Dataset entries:
※ ※ ※
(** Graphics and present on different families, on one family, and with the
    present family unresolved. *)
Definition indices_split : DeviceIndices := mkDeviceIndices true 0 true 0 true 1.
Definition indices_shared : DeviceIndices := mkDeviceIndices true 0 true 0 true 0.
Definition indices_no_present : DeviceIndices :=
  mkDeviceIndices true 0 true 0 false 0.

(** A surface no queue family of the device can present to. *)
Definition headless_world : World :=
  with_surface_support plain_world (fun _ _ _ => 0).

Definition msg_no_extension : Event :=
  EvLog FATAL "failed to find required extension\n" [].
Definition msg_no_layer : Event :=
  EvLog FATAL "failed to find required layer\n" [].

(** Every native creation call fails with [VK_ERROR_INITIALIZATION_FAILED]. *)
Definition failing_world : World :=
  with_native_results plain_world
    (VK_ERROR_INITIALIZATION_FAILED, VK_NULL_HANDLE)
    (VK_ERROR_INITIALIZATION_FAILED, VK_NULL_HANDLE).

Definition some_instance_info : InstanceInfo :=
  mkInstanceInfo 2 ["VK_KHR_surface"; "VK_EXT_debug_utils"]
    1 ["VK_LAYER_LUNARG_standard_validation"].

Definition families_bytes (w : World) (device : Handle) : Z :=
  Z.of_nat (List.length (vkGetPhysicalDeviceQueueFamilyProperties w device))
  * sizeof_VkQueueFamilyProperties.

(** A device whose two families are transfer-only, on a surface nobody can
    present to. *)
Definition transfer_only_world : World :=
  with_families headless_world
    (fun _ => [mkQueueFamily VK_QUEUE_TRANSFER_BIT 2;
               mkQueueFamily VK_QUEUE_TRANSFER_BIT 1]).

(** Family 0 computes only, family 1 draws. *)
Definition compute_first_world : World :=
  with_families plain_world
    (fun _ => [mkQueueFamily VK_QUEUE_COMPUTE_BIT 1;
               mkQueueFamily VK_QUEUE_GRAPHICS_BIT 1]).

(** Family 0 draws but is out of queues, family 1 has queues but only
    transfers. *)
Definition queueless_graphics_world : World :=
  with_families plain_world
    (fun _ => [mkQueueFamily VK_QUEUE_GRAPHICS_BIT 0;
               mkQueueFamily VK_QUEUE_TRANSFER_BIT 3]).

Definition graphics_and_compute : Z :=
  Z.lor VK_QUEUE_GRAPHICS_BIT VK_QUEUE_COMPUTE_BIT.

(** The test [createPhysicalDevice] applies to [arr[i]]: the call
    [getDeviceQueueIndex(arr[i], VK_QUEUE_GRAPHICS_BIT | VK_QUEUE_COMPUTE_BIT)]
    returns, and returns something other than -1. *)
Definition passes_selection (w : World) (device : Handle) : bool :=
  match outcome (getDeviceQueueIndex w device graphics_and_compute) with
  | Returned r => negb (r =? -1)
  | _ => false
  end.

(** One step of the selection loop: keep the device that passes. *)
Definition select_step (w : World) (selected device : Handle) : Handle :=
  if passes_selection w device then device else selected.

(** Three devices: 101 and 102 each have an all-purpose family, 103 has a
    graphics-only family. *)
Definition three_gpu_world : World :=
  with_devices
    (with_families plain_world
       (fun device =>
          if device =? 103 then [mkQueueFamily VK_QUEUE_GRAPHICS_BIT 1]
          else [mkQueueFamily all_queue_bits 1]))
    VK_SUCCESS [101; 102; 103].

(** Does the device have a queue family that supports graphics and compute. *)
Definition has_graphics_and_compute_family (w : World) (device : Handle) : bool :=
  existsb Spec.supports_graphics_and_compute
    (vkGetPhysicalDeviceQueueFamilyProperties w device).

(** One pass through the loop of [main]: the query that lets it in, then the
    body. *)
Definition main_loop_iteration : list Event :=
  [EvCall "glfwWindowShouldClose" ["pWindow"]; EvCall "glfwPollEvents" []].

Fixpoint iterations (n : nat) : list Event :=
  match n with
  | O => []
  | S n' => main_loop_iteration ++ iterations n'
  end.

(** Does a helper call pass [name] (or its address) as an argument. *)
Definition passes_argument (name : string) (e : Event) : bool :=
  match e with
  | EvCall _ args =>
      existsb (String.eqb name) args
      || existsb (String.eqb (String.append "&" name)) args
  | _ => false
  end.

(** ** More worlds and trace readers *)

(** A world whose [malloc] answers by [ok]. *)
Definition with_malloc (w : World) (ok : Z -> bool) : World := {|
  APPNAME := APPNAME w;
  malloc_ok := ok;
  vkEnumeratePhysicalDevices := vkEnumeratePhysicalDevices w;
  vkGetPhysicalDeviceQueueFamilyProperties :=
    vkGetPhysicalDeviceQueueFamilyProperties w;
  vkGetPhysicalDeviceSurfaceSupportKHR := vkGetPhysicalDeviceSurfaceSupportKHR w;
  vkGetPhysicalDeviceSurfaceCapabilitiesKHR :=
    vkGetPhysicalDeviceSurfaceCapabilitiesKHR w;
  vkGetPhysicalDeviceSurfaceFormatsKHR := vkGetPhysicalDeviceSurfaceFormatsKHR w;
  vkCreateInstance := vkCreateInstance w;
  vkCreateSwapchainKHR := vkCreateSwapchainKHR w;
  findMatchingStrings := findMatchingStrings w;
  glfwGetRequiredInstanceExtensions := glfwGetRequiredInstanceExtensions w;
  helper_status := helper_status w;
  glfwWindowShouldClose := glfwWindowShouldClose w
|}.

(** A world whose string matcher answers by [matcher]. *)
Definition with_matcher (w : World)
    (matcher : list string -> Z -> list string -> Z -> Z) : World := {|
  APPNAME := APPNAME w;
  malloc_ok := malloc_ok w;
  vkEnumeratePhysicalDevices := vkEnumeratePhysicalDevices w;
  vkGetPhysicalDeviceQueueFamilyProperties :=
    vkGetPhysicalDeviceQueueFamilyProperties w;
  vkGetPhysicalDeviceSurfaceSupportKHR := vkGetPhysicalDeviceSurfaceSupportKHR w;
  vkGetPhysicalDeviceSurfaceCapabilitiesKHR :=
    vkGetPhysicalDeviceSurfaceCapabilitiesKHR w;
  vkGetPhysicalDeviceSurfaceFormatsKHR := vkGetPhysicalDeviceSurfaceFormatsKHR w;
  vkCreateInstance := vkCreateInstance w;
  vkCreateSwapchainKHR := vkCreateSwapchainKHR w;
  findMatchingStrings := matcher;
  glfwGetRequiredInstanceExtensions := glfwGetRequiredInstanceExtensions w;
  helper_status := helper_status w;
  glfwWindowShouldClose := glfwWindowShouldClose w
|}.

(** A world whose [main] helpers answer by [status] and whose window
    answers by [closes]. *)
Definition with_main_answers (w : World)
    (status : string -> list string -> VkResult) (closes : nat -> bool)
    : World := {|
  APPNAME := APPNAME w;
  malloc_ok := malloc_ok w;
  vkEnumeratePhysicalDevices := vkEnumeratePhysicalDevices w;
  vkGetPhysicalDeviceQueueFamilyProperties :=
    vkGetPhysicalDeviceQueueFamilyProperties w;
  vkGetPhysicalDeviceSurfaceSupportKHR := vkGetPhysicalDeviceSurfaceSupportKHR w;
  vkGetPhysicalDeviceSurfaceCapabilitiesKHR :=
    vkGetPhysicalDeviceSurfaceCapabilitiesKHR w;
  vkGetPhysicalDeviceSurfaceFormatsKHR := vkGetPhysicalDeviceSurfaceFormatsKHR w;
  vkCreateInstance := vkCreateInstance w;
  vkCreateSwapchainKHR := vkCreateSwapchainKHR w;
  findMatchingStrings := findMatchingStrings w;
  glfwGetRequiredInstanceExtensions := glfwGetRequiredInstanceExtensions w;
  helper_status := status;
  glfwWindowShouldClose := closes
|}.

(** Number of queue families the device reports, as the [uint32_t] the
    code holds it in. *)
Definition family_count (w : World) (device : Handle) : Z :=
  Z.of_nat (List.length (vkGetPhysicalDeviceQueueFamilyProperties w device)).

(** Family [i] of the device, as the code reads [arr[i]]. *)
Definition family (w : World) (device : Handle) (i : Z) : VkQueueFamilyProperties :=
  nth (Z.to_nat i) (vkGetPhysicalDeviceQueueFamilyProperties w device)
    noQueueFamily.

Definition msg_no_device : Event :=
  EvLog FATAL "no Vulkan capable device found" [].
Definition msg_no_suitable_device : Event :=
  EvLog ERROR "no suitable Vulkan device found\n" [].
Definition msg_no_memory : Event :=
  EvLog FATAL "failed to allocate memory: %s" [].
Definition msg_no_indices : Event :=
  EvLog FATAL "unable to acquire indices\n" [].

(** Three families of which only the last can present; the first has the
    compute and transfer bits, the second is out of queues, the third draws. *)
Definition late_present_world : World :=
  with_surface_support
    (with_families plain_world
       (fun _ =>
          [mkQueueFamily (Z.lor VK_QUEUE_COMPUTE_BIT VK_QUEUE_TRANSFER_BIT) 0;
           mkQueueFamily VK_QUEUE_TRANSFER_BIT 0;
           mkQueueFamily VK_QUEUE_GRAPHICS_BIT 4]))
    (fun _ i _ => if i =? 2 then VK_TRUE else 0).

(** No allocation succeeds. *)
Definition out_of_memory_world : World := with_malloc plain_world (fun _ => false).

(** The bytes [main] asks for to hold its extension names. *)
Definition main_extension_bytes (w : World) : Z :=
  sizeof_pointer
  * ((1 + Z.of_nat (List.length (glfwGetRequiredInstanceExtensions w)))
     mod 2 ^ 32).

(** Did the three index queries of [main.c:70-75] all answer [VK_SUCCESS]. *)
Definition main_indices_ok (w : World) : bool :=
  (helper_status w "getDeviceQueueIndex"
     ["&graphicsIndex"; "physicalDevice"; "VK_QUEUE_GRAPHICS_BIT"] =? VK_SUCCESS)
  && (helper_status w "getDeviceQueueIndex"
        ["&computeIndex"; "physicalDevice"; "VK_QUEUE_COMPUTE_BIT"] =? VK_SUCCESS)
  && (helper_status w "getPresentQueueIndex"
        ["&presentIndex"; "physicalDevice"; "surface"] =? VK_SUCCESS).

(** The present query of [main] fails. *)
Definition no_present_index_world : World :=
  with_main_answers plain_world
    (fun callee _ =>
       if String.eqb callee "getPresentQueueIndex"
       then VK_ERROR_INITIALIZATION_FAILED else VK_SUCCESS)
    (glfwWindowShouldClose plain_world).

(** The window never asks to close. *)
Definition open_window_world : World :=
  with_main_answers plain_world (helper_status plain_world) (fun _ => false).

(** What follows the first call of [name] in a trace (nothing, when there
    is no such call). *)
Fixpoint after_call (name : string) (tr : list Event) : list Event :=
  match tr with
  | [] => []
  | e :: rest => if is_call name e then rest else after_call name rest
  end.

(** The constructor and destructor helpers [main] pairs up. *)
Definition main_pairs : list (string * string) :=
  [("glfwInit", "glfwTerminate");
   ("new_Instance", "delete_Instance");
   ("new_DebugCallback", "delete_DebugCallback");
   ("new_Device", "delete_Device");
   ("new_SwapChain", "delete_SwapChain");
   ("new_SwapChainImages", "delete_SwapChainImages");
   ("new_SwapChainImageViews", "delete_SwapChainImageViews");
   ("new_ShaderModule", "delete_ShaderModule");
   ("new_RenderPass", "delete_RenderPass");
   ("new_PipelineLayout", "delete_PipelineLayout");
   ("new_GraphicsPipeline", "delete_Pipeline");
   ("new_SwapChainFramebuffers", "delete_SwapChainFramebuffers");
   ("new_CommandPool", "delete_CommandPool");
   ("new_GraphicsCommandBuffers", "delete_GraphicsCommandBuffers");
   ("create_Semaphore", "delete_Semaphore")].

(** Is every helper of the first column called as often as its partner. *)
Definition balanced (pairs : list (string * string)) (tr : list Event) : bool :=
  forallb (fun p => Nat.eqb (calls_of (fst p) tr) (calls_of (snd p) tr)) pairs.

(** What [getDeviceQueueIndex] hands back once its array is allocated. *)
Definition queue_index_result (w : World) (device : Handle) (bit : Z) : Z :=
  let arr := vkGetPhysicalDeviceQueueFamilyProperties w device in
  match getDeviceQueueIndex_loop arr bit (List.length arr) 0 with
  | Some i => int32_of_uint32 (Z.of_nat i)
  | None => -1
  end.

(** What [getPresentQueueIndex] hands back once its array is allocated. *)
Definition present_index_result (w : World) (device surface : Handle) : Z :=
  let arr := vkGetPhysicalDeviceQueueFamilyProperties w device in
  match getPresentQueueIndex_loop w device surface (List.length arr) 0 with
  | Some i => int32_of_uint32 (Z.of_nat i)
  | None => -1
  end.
※ ※ ※
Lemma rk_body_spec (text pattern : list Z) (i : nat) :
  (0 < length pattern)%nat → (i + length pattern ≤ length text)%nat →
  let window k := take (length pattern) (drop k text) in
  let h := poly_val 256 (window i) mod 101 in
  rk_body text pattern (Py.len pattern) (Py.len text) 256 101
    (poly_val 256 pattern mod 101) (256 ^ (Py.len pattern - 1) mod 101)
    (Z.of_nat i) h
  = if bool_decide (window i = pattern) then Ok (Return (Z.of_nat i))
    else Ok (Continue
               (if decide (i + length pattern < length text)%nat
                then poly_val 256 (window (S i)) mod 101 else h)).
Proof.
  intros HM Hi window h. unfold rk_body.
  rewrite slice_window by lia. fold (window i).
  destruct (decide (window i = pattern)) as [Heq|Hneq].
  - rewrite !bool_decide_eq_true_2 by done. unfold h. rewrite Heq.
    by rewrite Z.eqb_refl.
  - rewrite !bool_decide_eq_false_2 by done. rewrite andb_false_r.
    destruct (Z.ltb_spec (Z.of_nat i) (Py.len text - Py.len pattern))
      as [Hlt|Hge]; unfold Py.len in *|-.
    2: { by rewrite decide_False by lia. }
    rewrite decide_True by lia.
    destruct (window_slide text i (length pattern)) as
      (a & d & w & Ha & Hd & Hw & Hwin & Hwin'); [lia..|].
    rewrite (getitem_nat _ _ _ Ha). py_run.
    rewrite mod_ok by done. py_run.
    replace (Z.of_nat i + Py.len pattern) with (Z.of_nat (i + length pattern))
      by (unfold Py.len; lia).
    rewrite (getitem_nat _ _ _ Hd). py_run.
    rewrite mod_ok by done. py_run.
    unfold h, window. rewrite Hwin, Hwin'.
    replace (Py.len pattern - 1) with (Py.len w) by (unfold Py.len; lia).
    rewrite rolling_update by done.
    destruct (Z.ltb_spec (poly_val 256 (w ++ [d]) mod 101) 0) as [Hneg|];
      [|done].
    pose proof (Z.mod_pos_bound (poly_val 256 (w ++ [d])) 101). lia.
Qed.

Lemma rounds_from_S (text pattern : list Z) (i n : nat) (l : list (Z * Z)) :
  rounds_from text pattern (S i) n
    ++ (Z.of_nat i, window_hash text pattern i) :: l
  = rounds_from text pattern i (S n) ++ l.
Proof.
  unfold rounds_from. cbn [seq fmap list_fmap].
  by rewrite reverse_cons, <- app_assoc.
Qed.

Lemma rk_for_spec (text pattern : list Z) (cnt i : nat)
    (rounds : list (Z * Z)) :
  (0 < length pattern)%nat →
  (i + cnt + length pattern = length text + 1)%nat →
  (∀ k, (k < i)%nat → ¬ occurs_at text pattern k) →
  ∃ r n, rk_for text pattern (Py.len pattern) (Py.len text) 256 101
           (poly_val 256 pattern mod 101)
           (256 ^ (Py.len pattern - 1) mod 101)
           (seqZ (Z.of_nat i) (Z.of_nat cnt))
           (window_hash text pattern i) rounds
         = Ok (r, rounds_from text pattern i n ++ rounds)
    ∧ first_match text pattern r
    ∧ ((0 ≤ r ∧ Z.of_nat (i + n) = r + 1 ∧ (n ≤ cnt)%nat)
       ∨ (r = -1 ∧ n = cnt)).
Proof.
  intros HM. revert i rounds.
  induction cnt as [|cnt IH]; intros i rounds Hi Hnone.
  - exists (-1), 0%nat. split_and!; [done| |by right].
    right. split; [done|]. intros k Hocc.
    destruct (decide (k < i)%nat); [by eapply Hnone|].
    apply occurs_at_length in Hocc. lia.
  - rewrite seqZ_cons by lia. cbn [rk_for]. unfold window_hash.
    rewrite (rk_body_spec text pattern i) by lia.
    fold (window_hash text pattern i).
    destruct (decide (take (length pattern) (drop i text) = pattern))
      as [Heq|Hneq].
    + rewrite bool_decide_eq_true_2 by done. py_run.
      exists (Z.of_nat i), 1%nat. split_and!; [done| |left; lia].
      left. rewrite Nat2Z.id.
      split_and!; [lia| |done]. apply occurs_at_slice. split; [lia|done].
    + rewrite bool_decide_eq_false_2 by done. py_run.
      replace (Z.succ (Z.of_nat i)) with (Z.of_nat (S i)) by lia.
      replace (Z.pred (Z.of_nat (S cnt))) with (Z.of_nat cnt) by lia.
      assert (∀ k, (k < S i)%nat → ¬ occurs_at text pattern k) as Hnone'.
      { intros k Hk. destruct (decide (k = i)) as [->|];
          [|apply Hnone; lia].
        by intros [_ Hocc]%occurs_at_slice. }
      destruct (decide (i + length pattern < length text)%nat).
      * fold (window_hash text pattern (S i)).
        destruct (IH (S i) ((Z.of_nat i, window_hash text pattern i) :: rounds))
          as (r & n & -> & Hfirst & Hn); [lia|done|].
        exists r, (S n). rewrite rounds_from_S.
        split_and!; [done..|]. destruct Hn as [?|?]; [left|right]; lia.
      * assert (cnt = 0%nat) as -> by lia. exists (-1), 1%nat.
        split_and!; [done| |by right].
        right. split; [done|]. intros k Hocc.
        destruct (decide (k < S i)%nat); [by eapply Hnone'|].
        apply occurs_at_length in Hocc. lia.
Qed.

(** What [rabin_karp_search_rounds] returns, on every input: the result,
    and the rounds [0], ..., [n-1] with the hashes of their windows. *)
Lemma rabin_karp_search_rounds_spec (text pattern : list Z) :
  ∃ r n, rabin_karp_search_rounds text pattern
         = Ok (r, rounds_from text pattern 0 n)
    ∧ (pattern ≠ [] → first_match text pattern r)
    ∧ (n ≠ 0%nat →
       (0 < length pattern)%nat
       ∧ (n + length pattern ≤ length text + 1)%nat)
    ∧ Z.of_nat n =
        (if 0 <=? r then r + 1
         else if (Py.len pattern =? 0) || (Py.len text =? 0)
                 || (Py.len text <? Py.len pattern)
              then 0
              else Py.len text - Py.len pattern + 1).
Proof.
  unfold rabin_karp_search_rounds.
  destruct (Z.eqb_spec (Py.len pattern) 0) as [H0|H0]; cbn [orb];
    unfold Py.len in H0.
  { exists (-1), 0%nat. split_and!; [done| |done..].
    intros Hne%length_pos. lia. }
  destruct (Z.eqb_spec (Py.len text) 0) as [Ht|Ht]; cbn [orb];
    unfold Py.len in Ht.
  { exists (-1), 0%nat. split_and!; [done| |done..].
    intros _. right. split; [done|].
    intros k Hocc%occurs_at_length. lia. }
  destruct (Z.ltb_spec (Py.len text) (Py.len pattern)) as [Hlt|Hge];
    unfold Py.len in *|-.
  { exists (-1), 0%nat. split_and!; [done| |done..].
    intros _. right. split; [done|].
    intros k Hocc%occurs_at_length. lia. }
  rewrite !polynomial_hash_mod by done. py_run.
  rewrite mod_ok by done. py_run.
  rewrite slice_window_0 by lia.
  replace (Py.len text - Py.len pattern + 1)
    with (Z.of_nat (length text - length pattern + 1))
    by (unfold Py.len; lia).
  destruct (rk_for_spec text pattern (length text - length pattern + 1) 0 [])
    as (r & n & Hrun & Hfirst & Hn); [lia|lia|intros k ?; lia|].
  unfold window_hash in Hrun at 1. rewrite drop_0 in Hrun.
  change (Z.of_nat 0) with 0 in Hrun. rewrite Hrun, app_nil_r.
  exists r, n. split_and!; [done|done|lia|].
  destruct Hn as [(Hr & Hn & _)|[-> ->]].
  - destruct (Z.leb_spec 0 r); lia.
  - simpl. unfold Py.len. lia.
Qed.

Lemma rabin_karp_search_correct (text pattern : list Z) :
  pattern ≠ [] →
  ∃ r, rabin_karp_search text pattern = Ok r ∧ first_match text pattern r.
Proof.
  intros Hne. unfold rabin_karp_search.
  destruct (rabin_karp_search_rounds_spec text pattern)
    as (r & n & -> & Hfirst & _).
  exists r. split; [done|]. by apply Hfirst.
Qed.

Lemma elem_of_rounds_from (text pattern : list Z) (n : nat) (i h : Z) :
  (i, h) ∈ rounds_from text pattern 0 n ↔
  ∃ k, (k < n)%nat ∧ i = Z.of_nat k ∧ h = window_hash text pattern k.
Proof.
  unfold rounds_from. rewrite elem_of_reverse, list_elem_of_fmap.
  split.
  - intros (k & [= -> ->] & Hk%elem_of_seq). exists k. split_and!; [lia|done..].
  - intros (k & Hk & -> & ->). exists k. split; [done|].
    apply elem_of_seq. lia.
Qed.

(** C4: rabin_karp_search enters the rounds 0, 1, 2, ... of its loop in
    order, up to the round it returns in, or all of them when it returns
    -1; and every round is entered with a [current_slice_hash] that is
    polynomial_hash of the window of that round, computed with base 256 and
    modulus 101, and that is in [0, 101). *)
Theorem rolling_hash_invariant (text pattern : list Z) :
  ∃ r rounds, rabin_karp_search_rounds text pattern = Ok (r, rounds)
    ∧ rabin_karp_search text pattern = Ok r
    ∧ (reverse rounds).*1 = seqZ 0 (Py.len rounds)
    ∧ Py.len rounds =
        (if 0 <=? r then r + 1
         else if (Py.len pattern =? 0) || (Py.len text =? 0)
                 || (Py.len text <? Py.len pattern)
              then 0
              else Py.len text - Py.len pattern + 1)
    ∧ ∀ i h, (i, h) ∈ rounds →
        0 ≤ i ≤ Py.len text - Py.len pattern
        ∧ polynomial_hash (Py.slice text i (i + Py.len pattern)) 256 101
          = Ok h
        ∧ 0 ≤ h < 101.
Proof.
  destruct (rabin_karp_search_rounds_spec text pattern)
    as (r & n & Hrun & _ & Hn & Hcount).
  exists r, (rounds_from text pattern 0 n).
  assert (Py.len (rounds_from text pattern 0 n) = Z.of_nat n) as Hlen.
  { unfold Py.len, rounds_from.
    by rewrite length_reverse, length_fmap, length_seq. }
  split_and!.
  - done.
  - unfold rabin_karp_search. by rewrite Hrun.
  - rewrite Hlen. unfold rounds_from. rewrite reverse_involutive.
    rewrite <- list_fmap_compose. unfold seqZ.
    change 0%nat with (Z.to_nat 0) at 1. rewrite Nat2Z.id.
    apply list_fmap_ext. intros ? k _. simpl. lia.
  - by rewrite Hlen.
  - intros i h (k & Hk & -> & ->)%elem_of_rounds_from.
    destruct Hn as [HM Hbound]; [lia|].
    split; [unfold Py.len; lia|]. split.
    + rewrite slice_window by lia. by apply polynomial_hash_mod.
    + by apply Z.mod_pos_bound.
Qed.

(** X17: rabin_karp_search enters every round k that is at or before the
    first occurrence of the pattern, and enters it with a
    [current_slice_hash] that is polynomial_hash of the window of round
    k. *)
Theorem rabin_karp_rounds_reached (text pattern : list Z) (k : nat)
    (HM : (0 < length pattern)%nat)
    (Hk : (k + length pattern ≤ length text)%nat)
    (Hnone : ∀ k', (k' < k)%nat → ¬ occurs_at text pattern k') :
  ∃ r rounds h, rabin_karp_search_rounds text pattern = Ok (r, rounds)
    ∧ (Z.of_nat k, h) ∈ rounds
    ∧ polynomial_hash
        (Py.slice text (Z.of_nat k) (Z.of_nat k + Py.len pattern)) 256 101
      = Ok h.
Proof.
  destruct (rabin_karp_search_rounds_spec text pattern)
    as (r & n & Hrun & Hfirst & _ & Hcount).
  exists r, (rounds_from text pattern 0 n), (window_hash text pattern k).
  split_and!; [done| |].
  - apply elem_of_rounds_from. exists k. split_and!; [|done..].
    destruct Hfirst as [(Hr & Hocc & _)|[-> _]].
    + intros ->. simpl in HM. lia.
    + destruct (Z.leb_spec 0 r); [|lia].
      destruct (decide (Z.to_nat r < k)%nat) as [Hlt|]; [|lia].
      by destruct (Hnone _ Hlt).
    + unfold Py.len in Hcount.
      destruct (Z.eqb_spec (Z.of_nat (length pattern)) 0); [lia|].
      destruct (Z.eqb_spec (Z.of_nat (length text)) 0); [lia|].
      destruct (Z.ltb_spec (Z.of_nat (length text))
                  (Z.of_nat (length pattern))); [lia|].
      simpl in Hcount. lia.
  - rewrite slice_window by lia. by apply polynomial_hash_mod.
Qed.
※ ※ ※
Only a number is expected here: how many lines of the records above contain "existsb".

3